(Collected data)
Lemma mean_axis1_length (n : nat) (cs : list series) :
  List.length (mean_axis1 n cs) = n.
Proof. unfold mean_axis1. now rewrite length_map, length_seq. Qed.

Lemma mean_axis1_nth (n i : nat) (cs : list series) :
  i < n -> nth_error (mean_axis1 n cs) i = Some (nanmean (row_at i cs)).
Proof.
  intros H. unfold mean_axis1.
  change (nanmean (row_at i cs)) with ((fun i => nanmean (row_at i cs)) i).
  apply map_nth_error.
  rewrite nth_error_nth' with (d := 0) by (now rewrite length_seq).
  now rewrite seq_nth.
Qed.

Lemma mean_axis1_last (n : nat) (cs : list series) :
  iloc_last (mean_axis1 (S n) cs) = Some (nanmean (row_at n cs)).
Proof.
  unfold mean_axis1. rewrite seq_S, map_app. simpl. apply iloc_last_snoc.
Qed.

Section Run.

Variable w : world.
Variable self : Backtester.

Lemma run_no_tickers :
  tickers self = [] -> run_backtest w self = ([Print WarnNoTickers], Returned).
Proof. intros H. unfold run_backtest. now rewrite H. Qed.

Hypothesis Htickers : tickers self <> [].

Lemma run_fetch_raises :
  fetched w self = FetchRaises ->
  run_backtest w self = (header w self ++ [Print ErrDownload], Returned).
Proof.
  unfold run_backtest, fetched, header.
  rewrite (is_nil_false _ Htickers).
  destruct (window w (years self)) as [sd ed]. simpl.
  now intros ->.
Qed.

Variable data_raw : raw_table.
Hypothesis Hfetched : fetched w self = Fetched data_raw.

Lemma run_fetch_empty :
  raw_empty data_raw = true ->
  run_backtest w self = (header w self ++ [Print ErrNoData], Returned).
Proof.
  revert Hfetched. unfold run_backtest, fetched, header.
  rewrite (is_nil_false _ Htickers).
  destruct (window w (years self)) as [sd ed]. simpl.
  now intros -> ->.
Qed.

Hypothesis Hnonempty : raw_empty data_raw = false.

Lemma run_no_price_field (notes : trace) :
  find_target_col data_raw = (notes, None) ->
  run_backtest w self
  = (header w self ++ notes ++ [Print ErrNoPriceField], Returned).
Proof.
  revert Hfetched. unfold run_backtest, fetched, header.
  rewrite (is_nil_false _ Htickers).
  destruct (window w (years self)) as [sd ed]. simpl.
  intros -> ->. rewrite Hnonempty. reflexivity.
Qed.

- _About this exercise_
Retype the records above, but only those lines that fall between the line containing "apply map_nth_error." and the line containing "fetched w self = FetchRaises ->", with both of those lines included, exactly as written.

- _Solution for this problem_
  apply map_nth_error.
  rewrite nth_error_nth' with (d := 0) by (now rewrite length_seq).
  now rewrite seq_nth.
Qed.

Lemma mean_axis1_last (n : nat) (cs : list series) :
  iloc_last (mean_axis1 (S n) cs) = Some (nanmean (row_at n cs)).
Proof.
  unfold mean_axis1. rewrite seq_S, map_app. simpl. apply iloc_last_snoc.
Qed.

Section Run.

Variable w : world.
Variable self : Backtester.

Lemma run_no_tickers :
  tickers self = [] -> run_backtest w self = ([Print WarnNoTickers], Returned).
Proof. intros H. unfold run_backtest. now rewrite H. Qed.

Hypothesis Htickers : tickers self <> [].

Lemma run_fetch_raises :
  fetched w self = FetchRaises ->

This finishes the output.